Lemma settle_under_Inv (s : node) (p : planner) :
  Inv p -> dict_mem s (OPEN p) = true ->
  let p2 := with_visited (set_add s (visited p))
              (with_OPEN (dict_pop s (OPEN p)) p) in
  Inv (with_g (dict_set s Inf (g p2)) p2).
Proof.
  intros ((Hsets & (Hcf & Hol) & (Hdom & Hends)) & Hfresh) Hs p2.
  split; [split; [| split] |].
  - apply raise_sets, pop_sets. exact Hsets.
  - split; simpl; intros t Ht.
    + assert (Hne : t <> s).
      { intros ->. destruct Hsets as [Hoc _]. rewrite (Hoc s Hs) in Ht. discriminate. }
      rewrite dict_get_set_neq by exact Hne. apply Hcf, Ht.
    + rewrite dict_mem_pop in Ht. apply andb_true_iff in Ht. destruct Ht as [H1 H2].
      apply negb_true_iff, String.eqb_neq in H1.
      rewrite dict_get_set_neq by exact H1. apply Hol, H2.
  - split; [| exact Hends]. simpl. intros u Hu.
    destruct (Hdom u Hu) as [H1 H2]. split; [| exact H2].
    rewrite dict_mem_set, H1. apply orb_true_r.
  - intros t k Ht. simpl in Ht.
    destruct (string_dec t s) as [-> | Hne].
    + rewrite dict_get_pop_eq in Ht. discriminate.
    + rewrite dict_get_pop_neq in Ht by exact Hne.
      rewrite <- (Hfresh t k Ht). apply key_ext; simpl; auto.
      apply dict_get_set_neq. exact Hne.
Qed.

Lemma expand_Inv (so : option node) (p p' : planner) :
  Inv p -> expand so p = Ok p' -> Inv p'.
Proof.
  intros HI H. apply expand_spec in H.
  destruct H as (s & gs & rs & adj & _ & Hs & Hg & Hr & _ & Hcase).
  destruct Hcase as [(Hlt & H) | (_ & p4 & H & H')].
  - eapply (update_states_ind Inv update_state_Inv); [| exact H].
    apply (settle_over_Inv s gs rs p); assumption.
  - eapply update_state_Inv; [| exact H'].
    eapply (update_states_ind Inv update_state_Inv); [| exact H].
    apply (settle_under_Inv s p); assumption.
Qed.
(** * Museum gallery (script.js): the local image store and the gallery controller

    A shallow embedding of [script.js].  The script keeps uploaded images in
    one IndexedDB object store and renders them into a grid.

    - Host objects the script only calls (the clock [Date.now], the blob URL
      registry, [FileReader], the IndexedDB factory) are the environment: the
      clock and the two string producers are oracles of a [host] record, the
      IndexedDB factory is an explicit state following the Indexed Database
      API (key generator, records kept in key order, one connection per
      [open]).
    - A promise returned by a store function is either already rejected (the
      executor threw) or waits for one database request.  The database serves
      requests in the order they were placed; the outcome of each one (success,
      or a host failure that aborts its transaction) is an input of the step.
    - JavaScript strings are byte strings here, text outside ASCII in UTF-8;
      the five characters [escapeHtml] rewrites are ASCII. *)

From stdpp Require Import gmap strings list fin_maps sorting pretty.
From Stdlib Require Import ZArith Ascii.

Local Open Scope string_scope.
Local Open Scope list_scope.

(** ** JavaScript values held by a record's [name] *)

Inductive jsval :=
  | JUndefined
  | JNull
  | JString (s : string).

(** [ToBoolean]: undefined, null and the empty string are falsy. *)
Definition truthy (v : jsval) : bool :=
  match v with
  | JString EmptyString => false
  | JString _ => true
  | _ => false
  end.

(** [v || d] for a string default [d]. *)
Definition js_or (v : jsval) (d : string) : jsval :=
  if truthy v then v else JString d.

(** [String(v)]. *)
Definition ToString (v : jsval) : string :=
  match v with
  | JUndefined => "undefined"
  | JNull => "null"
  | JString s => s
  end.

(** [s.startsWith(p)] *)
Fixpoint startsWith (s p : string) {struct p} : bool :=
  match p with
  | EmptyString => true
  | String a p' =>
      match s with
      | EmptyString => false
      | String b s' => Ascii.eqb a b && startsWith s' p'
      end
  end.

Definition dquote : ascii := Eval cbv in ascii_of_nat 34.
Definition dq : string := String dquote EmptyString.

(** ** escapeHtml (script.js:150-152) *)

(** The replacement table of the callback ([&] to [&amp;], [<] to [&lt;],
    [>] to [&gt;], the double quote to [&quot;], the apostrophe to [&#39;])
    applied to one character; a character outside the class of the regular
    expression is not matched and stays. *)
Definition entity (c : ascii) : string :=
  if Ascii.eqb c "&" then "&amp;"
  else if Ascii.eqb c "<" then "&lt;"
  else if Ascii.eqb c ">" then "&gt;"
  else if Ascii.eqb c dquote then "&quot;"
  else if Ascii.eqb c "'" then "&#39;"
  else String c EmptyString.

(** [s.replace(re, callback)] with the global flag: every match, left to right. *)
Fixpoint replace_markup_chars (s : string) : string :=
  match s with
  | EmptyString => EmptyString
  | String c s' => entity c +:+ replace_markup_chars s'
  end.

...

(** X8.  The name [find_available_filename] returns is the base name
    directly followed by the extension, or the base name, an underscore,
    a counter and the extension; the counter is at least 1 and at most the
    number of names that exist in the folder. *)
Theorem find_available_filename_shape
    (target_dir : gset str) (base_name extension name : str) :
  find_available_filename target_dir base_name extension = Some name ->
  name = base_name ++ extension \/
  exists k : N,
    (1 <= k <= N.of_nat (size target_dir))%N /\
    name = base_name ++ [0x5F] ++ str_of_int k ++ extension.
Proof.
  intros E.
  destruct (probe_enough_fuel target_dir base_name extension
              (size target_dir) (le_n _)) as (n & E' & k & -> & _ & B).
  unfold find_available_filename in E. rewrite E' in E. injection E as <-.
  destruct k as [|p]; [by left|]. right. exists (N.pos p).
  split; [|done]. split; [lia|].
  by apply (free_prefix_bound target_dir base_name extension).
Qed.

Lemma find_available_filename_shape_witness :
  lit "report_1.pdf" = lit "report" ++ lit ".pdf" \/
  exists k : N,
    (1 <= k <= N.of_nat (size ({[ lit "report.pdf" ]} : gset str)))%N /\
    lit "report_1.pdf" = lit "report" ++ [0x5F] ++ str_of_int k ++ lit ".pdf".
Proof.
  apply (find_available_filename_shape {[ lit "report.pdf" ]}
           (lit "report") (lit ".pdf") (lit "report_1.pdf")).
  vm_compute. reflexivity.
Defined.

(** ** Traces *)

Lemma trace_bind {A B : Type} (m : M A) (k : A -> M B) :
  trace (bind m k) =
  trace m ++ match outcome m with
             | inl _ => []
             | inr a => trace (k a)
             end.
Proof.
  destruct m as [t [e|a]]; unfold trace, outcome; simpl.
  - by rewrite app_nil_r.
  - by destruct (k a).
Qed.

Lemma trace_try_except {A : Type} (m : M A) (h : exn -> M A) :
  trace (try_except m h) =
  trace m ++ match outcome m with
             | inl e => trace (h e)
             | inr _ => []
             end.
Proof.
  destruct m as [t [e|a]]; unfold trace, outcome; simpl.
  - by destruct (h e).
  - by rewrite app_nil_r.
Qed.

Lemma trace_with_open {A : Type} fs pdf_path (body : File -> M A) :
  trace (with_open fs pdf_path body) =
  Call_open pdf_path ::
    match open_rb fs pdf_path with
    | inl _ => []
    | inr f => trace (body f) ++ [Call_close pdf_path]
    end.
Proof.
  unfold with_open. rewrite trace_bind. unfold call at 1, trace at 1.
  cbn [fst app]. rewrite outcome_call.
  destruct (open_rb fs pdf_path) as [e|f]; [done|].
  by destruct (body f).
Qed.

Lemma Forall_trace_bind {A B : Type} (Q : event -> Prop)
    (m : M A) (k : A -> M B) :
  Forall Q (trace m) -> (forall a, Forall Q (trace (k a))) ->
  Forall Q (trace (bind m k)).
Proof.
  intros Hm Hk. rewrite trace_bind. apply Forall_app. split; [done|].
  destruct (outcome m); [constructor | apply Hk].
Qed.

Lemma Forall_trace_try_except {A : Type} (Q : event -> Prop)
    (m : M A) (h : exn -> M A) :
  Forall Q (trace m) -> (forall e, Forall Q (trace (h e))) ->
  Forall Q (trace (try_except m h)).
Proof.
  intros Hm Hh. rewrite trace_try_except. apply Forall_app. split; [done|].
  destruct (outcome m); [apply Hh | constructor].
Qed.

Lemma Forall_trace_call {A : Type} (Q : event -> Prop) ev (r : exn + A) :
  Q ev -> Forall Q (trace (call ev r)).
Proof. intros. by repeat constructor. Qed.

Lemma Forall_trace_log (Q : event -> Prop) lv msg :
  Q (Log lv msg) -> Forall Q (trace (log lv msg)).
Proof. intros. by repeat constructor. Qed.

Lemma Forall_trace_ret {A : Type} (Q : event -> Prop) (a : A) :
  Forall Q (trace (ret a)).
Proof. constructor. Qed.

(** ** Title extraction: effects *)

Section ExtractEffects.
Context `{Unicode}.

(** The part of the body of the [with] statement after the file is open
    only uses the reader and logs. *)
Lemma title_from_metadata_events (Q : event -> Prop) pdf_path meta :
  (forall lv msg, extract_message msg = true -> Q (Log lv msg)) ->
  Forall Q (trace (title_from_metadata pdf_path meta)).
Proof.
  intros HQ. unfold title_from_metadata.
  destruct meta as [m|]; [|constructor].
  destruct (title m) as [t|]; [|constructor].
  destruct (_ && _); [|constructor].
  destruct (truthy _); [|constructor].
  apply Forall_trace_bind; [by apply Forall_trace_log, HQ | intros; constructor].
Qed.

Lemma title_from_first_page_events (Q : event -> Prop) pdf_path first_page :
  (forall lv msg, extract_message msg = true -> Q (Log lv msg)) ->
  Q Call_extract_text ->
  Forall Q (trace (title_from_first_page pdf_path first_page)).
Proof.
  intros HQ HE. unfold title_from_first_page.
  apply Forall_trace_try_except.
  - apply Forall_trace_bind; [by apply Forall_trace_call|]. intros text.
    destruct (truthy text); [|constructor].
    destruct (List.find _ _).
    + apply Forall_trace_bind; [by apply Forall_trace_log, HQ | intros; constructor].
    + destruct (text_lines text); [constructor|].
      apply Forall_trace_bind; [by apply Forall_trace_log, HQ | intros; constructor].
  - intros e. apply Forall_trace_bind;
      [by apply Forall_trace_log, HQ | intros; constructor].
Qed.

--

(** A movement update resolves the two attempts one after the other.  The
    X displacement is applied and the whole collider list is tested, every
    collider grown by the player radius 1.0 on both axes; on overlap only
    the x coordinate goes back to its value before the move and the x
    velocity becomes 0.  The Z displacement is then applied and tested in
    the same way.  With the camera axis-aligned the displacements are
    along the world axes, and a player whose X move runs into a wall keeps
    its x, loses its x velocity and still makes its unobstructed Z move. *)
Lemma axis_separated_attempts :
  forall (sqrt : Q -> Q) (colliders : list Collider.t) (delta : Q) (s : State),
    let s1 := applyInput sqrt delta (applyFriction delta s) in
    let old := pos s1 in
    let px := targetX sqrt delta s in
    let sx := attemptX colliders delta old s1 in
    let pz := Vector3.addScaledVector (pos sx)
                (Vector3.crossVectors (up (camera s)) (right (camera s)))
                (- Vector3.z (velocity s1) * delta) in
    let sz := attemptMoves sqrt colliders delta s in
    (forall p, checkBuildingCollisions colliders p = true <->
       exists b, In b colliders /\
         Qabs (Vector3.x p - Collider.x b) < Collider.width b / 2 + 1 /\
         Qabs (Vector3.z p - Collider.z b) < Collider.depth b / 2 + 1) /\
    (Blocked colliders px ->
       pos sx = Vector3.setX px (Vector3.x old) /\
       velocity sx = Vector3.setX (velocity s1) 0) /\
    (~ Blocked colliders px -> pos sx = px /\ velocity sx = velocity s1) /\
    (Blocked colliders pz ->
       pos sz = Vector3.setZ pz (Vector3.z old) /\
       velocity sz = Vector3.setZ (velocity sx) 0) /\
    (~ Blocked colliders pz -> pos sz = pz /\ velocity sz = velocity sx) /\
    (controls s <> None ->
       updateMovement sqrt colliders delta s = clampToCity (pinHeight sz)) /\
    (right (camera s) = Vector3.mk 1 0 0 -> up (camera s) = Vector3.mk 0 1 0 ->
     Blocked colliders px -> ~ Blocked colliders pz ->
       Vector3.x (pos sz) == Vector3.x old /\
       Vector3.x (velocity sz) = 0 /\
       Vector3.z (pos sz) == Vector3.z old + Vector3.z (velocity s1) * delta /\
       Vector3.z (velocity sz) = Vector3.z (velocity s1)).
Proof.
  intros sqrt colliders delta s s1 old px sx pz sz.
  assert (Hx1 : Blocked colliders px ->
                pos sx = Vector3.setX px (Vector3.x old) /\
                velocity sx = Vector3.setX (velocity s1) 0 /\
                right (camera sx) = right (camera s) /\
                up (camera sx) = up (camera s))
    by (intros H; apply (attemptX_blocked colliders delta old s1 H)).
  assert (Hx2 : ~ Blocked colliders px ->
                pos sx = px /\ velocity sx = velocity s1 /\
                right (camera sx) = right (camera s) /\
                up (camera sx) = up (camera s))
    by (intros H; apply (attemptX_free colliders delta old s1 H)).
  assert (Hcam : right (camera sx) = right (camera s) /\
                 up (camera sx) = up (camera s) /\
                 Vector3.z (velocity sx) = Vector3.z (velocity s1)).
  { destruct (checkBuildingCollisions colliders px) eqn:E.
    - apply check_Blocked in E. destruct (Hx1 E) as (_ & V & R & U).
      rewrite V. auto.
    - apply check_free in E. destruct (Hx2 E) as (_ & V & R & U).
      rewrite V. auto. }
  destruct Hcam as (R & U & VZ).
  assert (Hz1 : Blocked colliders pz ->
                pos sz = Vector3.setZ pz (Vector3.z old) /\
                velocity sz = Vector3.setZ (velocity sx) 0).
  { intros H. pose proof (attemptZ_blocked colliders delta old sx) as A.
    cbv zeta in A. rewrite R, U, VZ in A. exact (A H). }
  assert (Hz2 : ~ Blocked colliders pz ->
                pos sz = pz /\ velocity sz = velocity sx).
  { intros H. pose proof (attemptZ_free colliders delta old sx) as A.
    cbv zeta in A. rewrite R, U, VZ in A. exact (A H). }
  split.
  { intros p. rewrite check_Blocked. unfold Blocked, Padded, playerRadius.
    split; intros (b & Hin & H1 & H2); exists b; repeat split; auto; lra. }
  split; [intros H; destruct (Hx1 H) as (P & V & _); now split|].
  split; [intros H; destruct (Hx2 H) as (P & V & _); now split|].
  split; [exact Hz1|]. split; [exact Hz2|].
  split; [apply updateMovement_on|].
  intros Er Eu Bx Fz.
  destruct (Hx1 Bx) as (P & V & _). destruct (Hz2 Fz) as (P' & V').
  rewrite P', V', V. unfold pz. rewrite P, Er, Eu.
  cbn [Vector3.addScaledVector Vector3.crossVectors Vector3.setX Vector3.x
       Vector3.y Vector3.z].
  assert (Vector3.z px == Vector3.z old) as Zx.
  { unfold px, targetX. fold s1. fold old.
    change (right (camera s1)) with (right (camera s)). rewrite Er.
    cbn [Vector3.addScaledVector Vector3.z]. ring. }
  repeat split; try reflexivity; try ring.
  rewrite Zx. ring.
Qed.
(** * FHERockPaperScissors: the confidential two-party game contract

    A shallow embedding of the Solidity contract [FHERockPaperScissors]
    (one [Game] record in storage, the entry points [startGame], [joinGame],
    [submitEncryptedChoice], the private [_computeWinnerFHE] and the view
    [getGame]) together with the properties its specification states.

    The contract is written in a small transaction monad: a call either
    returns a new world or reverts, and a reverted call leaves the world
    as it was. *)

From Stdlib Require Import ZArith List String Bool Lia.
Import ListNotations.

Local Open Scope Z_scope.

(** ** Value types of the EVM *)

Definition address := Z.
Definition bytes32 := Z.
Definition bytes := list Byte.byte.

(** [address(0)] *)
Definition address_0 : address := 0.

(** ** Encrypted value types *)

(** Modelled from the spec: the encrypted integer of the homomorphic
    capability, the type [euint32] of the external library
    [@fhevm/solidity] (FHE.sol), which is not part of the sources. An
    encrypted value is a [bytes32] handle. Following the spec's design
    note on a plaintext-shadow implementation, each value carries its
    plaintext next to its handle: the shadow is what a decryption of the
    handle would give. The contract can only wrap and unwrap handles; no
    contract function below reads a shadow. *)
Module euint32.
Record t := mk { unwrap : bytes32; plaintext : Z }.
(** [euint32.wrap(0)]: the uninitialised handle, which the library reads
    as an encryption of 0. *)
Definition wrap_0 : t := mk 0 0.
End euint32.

# [WHAT NEEDS TO BE DONE]
Would you retype exactly the lines above, from the line with "(** [ToBoolean]: undefined, null" to the line with "(** ** escapeHtml (script.js:150-152) *)", with both end lines kept and nothing more?

# [EXERCISE SOLUTION]
(** [ToBoolean]: undefined, null and the empty string are falsy. *)
Definition truthy (v : jsval) : bool :=
  match v with
  | JString EmptyString => false
  | JString _ => true
  | _ => false
  end.

(** [v || d] for a string default [d]. *)
Definition js_or (v : jsval) (d : string) : jsval :=
  if truthy v then v else JString d.

(** [String(v)]. *)
Definition ToString (v : jsval) : string :=
  match v with
  | JUndefined => "undefined"
  | JNull => "null"
  | JString s => s
  end.

(** [s.startsWith(p)] *)
Fixpoint startsWith (s p : string) {struct p} : bool :=
  match p with
  | EmptyString => true
  | String a p' =>
      match s with
      | EmptyString => false
      | String b s' => Ascii.eqb a b && startsWith s' p'
      end
  end.

Definition dquote : ascii := Eval cbv in ascii_of_nat 34.
Definition dq : string := String dquote EmptyString.

(** ** escapeHtml (script.js:150-152) *)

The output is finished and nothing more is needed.